The first time was the best. I was tootling down the Bay in May when I tested the ACR AquaLink View PLB. I'd already appreciated its high build quality, and how neatly instructions about how to activate its two self test modes and primary distress function are explained right on the casing. Then when I pressed the GPS Test button for five seconds, it was very nice to have the small LCD screen show the procedure step-by-step and advise me to give the antennas a good sky view. And it was impressive that the GPS -- perhaps never used before, or at most tested in Florida -- got (and displayed) a position in well less than a minute. (In fact, the whole test procedure is so quick that I've had a hard getting a good photo with the scrolling screen in action.) But the kicker was how my cell phone buzzed a moment later with a text message confirmation that the beacon's test signal had made it through the COSPAS-SARSAT satellite system, along with a link to its accurately mapped position...Because I'm also testing the Pro version of ACR's 406Link service, the same "All's well" short message and location link could have been emailed and/or texted to four other recipients. Frankly, though, I consider that Spot-like messaging feature quite secondary to the reassurance felt when you can test a critical safety device like this PLB all the way through the system (short of the rescue center). I also like how the 406Link user site keeps track of beacon tests, battery life, etc., as shown in part below. Note that the service is available to some degree for many brands and models of PLBs and EPIRBs, depending on their test capabilities...and the offer of one free test is still in effect.
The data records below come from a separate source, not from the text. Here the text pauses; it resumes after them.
(* ===== verification/_CoqProject ===== *)
-Q . S2P
Prelude.v
Settings.v
Queue.v
Links.v
Lru.v
LinkedList.v
MaxHeap.v
BadBlock.v
Lower.v
PosixMemory.v
RedBlack.v
BlockManager.v
RedBlackMap.v
HostQueue.v
BlockInventory.v
PageFtl.v
Sha256.v
Bloom.v
Partition.v
DemandUtil.v
DemandCache.v
Skiplist.v
DemandFlush.v
DemandPage.v
DemandRw.v
DemandStore.v
DemandMap.v
LsmTable.v
LsmPipe.v
LsmLevel.v
LsmTree.v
But note also that I've tested the Aqualink View ten times, not eight as recorded at 406Link. Twice early this summer I ran tests while standing on Gizmo's extended top with what seemed like a good sky view though she was tied up at her Camden float. I didn't think that was huge deal, because the weakness of through-satellite PLB/EPIRB testing is that only a single 406mHz data burst is sent, but perhaps the difficulty of explaining that is why I went on to other testing for many weeks (so many gizmos, so little time). At any rate, I did six tests yesterday -- three with GPS, and three without, including one of each from my float -- and they all went through fine. I also spoke with ACR this morning, and it is possible that my failed tests happened when their relatively new 406Link ground station was off line. Most 406Link support calls they're taking end up being caused because the user tried the test indoors or didn't put in the right cell service for texting, etc. But they also said that during real distress activations, when a PLB/EPIRB sends that 406mHz burst every 50 seconds for hour after hour, the records often indicate that a few bursts got lost in that 44,000 thousand mile plus trip from beacon to geosyncronous satellite to earth. In other words, a failed through-satellite test doesn't mean your PLB or EPIRB has failed. Try again!
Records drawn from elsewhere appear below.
(* ===== verification/Prelude.v ===== *)
(** * FlashDriver: a verification development

    FlashDriver is a flash translation platform in user space. A request enters at
    the host interface (interface/), a flash translation layer (algorithm/) maps
    its logical address or key to a physical page, the block manager
    (blockmanager/) hands out and reclaims pages, and a device driver (lower/)
    stores them. The layers call each other through tables of functions
    (include/container.h); here such a table is a type class with its laws, so that
    a layer's theorems are proved against the laws and hold over every
    implementation of them.

    ** Parts and files

    - This file: outcomes of C code ([res]: a value, [abort()], undefined behaviour
      or an exhausted loop bound), machine integers ([u8] to [u64], [s32], [s8]),
      C arrays with their bounds ([carray]), byte buffers, and shared lemmas and
      tactics.
    - [Settings]: the geometry and the keys of include/settings.h.
    - [Queue] (interface/queue.c), [Links], [Lru] (include/data_struct/lru_list.c)
      and [LinkedList] (list.c): linked structures on an explicit memory, where
      [free] makes a location unusable. [Queue] provides the class [FIFO].
    - [RedBlack] (include/data_struct/redblack.c): the red-black tree on an explicit
      memory, with parent pointers and a sentinel. [RedBlackMap]: the tree as a map, the
      implementation of the class [IntMap] that [BlockManager] uses, and the page keys
      of the emulator build.
    - [HostQueue] (interface/interface.c, include/utils/cond_lock.c): the queues between the
      clients, the main thread and the translation layer, as threads that are interleaved
      at every lock, with the tree of the writes that wait.
    - [MaxHeap] (include/data_struct/heap.c): the array heap with its callbacks.
    - [Sha256] (include/utils/sha256.c), with FIPS 180-4 as its specification.
    - [BadBlock] (blockmanager/bb_checker.c): replacement of bad segments and the
      address translation of SLC mode.
    - [Lower]: what the layers use of a device ([Lower], [LowerOk]), and
      [inf_get_valueset]. [PosixMemory] (lower/posix_memory/posix.c) implements it.
    - [BlockManager] (blockmanager/base_block_manager.c), one definition per function
      of its table, and [BlockInventory], its invariant over every sequence of
      calls. [Partition] (blockmanager/partition/pt_block_manager.c) is the manager
      with separate ranges of segments for data and translation pages.
    - [PageFtl] (algorithm/Page_ftl): mapping, requests and garbage collection of
      the page-mapping layer, over [BlockManager] and [Lower].
    - [DemandUtil], [DemandCache], [DemandFlush] (algorithm/demand): key hashing and
      probing, spare area, grains; the coarse-grained and the fine-grained mapping
      cache, over the class [Pages]; the packing of the write buffer into pages,
      over [DataPages] and [Lower].
    - [DemandPage] (page.c, dvalue_gc.c): allocation and collection of translation and
      data pages over [Partition] and a device, the implementation of [Pages] and
      [DataPages]. [DemandRw] (rw.c): creation, reads, writes, the flush with its
      mapping update and the completion of requests. [DemandStore] and [DemandMap]: the
      proof that reads of the hash-based layer find the last value of their key, and
      what they return of it.
    - [Skiplist], [Bloom] (algorithm/Lsmtree): the memtable, which is also the write
      buffer of the demand-paged layer, and the filter of a level.
    - [LsmTable] (level_target/array): the pages that describe the runs of the
      LSM-tree, byte by byte. [LsmPipe] (pipe.c, pipe_merger.c): merging of two sequences
      of such pages, over the class [Family] of key lengths. [LsmLevel] (array.c,
      array_level.c): levels as arrays of runs and their searches, over the class
      [Store] of places where tables are kept. [LsmTree] (compaction*.c,
      pipeline_compaction2.c, lops_default.c, lsmtree.c): flushes, compactions and
      lookups over all levels.

    State is passed explicitly. A struct is a record, an array a [carray] whose
    accesses outside its length are [Undefined], a pointer into an array an index,
    a pointer to an allocated object a [loc]. A definition has the name of the C
    function it translates; loops are separate fixpoints next to it.

    ** What the theorems show

    - Refinements: the demand-paged store, over its cache, page allocation, partitioned
      block manager and device, finds for every read the last value of the key, and
      returns it at the front of the buffer or within a whole page, at an offset that
      is dropped; with values of whole pages it answers as a finite map. The LSM-tree,
      with keys of one length from 11 to 254 bytes and memtables of at least two
      entries, answers as a finite map through the flushes, the cascading
      compactions and [compaction_force], while the last level has room;
      the page-mapping layer answers as an array of pages, the skip
      list as a sorted list, the coarse cache as the mapping table under an LRU list,
      the queue and the LRU list as lists, the red-black tree as a sorted list of
      logarithmic height, the page bitmaps as a set.
    - Well-formedness: the levels of the LSM-tree stay in order and within their sizes, of
      which only that of the last level changes (under the same conditions).
    - The invariant of the block manager: each erase block is in exactly one of
      the free queues, heaps, the reserve and the victims; from it, that the
      collection test protects [base_get_segment], that trimming erases exactly the
      victims, and that the victims are the most invalid blocks.
    - Functional theorems: a merge of runs with keys of 11 to 254 bytes keeps the newest
      version of every key and invalidates exactly the others, if the result array has room; the searches of a level and of a table find
      what is there; a segment hands out each page once, and so does the page
      allocation of the demand-paged layer; a flush stores every
      entry of the write buffer at grains of its own, of which it marks the first one as valid; the heap sorts; partitions
      split the device; the map victim is the most invalid segment; the memory
      device writes pages once; the digest is that of the standard whatever the
      pieces; the filter has no false negatives; bad segments are replaced by
      different good ones.
    - Round trips of page addresses, spare areas, grains, replaced segments and tables.
    - The host interface under every interleaving: each request is with one owner or
      ended, no queue overflows, no wake-up is lost.
    - Liveness and termination: waiters of a translation page are all woken; the
      destruction of a tree ends and releases every node that its flag lets it release.
    - Bounds and errors: where the code leaves its arrays, loses a maximum, frees
      twice or does not end, with the exact condition; where a compaction hides the
      entries of a level or brings back an old version of a key; where a write that
      was accepted never reaches the translation layer.

    ** Bounds and fuel

    Loops whose recursion is not structural take fuel and return [Err OutOfFuel]
    when it is used up; no theorem about a result assumes a run to have ended,
    except those that show divergence. Each caller gives a bound that its theorem
    shows to be enough: the size of the list or memory for walks over linked nodes and
    for every loop of the red-black tree,
    the number of nodes for sifting in a heap, the length of the input for the
    update loop of the hash, one more than the number of entries for the flush and
    one more than the grains of a page for filling one page, two attempts for the
    retry of [page_map_assign], a number of turns linear in the probes of a key and the
    entries of the buffer for the mapping update of the demand-paged layer and its
    reads, 510 entries for each page of a merge, one more than the number of runs or
    entries for a binary search, and one more than the number of levels for a cascade
    of compactions and for a lookup. The geometry is that of the SLC build with
    [GIGAUNIT] as a parameter ([SettingsOk] gives its range).

    ** Not modelled

    Threads and locks outside [HostQueue]: a mutex-protected operation is one step, and a
    request to a device is complete when the call returns, as in the memory driver built
    with [LASYNC] 0. Printing, statistics that are only printed, and destructors that only
    release memory. The other drivers, the network and block-device front ends and
    the benchmarks are I/O.
    Random numbers and floating-point formulas are parameters. The older
    translation layers (dftl, hash_dftl, ctoc, ...) are variants of the demand FTL.

    Of the demand FTL: the collection of data pages with fixed-size values, the range
    queries and the builds without hashing. Of the LSM-tree: the page manager (the
    addresses of header pages are a sequence without repetition, a parameter of
    [LsmTree]), the cache of runs (no run is cached), merging in hardware and the
    merger over skip lists, range queries, the tables that requests in flight wait
    for, and changes of the size factor, whose value is a whole number here. Of the
    skip list: splitting, merging and copying.
*)
From stdpp Require Export base tactics numbers list gmap fin_maps strings.
From Stdlib Require Export ZArith Lia.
Understanding the slight uncertainty of the test burst makes the little screen on the AquaLink View (and its iPro EPIRB sibling) even more valuable, I think. Given that plus the built-in flotation, extra transmit power, extended battery life, and much more, I most definitely stand by the idea, expressed when the product was introduced, that this is "the most sophisticated and best performing PLB ever designed." But it is not the smallest or least expensive PLB ever designed...
FastFind 210 PLB would cast a much smaller shadow than the AquaLink, and the Spot2 is a much better messaging and tracking device (though I'm finding it to be a bit of a battery hog). I plan to keep testing the AquaLink, particularly in harsh weather, and will report in comments here. But I'm not going to fret much if it misses a through-satellite burst or two; as far as I'm concerned the extra size and cost are well worth it.